(** A path through the graph that visits no node twice is no longer than the
    number of nodes. *)
Definition reach_fuel (dag : DagData) : nat := S (length (dag_NodeData dag)).

Definition FindReachableNodes (dag : DagData) (node_bits : list Z) (tuple : BuildTupleData) : res (list Z) :=
  foldM (fun bits named_node => FindReachable (reach_fuel dag) dag bits (nn_NodeIndex named_node)) node_bits (bt_NamedNodes tuple).

Section Names.
(** The platform: path separator and case sensitivity; the working directory;
    what a path buffer on the stack holds. *)
Context (native : PathType) (ci : bool) (cwd : cstr) (junk_ends : list Z) (junk_data : cstr).

Definition native_sep : ascii := match native with kWindows => backslash | kUnix => slash end.

(** [PathCompare(a, b) == 0] and [PathCompareN(a, b, n) == 0]. *)
Definition path_same (a b : cstr) : bool := if ci then streq (map lower_ascii a) (map lower_ascii b) else streq a b.
Definition path_same_n (n : nat) (a b : cstr) : bool := if ci then strneq n (map lower_ascii a) (map lower_ascii b) else strneq n a b.

Definition find_named (named_nodes : list NamedNodeData) (name : cstr) : option Z :=
  match find (fun named_node => streq (nn_Name named_node) name) named_nodes with
  | Some named_node => Some (nn_NodeIndex named_node)
  | None => None
  end.

(** The name relative to the working directory, when it is below it. *)
Definition search_name (name : cstr) : res cstr :=
  let cwd := cwd ++ [native_sep] in
  path ← PathInit junk_ends junk_data name native;
  path_fmt ← PathFormat path;
  OK (if path_same_n (length cwd) path_fmt cwd then drop (length cwd) path_fmt else name).

Definition file_matches (filename_hash : Z) (filename : cstr) (f : FrozenFileAndHash) : bool :=
  (filename_hash =? m_FilenameHash f) && path_same (m_Filename f) filename.

Definition node_matches (filename_hash : Z) (filename : cstr) (node : NodeData) : bool :=
  existsb (file_matches filename_hash filename) (nd_InputFiles node) ||
  existsb (file_matches filename_hash filename) (nd_OutputFiles node).

(** The set bits of one word, then of the next. *)
Fixpoint find_in_bits (dag : DagData) (filename_hash : Z) (filename : cstr) (base_index : Z) (bits : list Z) : res (option Z) :=
  match bits with
  | [] => OK None
  | bit :: bits' =>
      node ← of_opt (dag_NodeData dag !!z (base_index + bit));
      if node_matches filename_hash filename node then OK (Some (base_index + bit))
      else find_in_bits dag filename_hash filename base_index bits'
  end.

Fixpoint find_in_words (dag : DagData) (filename_hash : Z) (filename : cstr) (base_index : Z) (words : list Z) : res (option Z) :=
  match words with
  | [] => OK None
  | w :: words' =>
      found ← find_in_bits dag filename_hash filename base_index (visited_bits w);
      match found with
      | Some i => OK (Some i)
      | None => find_in_words dag filename_hash filename (base_index + 32) words'
      end
  end.

(** [bits] is [None] until [bits_valid]. *)
Definition find_one_name (dag : DagData) (tuple : BuildTupleData) (st : option (list Z) * list Z) (name : cstr)
  : res (option (list Z) * list Z) :=
  let '(bits, out_nodes) := st in
  match find_named (bt_NamedNodes tuple) name with
  | Some index => OK (bits, out_nodes ++ [index])
  | None =>
      filename ← search_name name;
      let filename_hash := Djb2HashPath ci filename in
      node_bits ← match bits with
                  | Some node_bits => OK node_bits
                  | None => FindReachableNodes dag (zero_words ((dag_NodeCount dag + 31) / 32)) tuple
                  end;
      found ← find_in_words dag filename_hash filename 0 node_bits;
      OK (Some node_bits, out_nodes ++ match found with Some index => [index] | None => [] end)
  end.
■ ■ ■ ■
Task requirements: Using the entries above, extract exactly the span from the line with "if node_matches filename_hash" to the line with "w :: words' =>", both lines included; leave out everything else.

Answer box:
      if node_matches filename_hash filename node then OK (Some (base_index + bit))
      else find_in_bits dag filename_hash filename base_index bits'
  end.

Fixpoint find_in_words (dag : DagData) (filename_hash : Z) (filename : cstr) (base_index : Z) (words : list Z) : res (option Z) :=
  match words with
  | [] => OK None
  | w :: words' =>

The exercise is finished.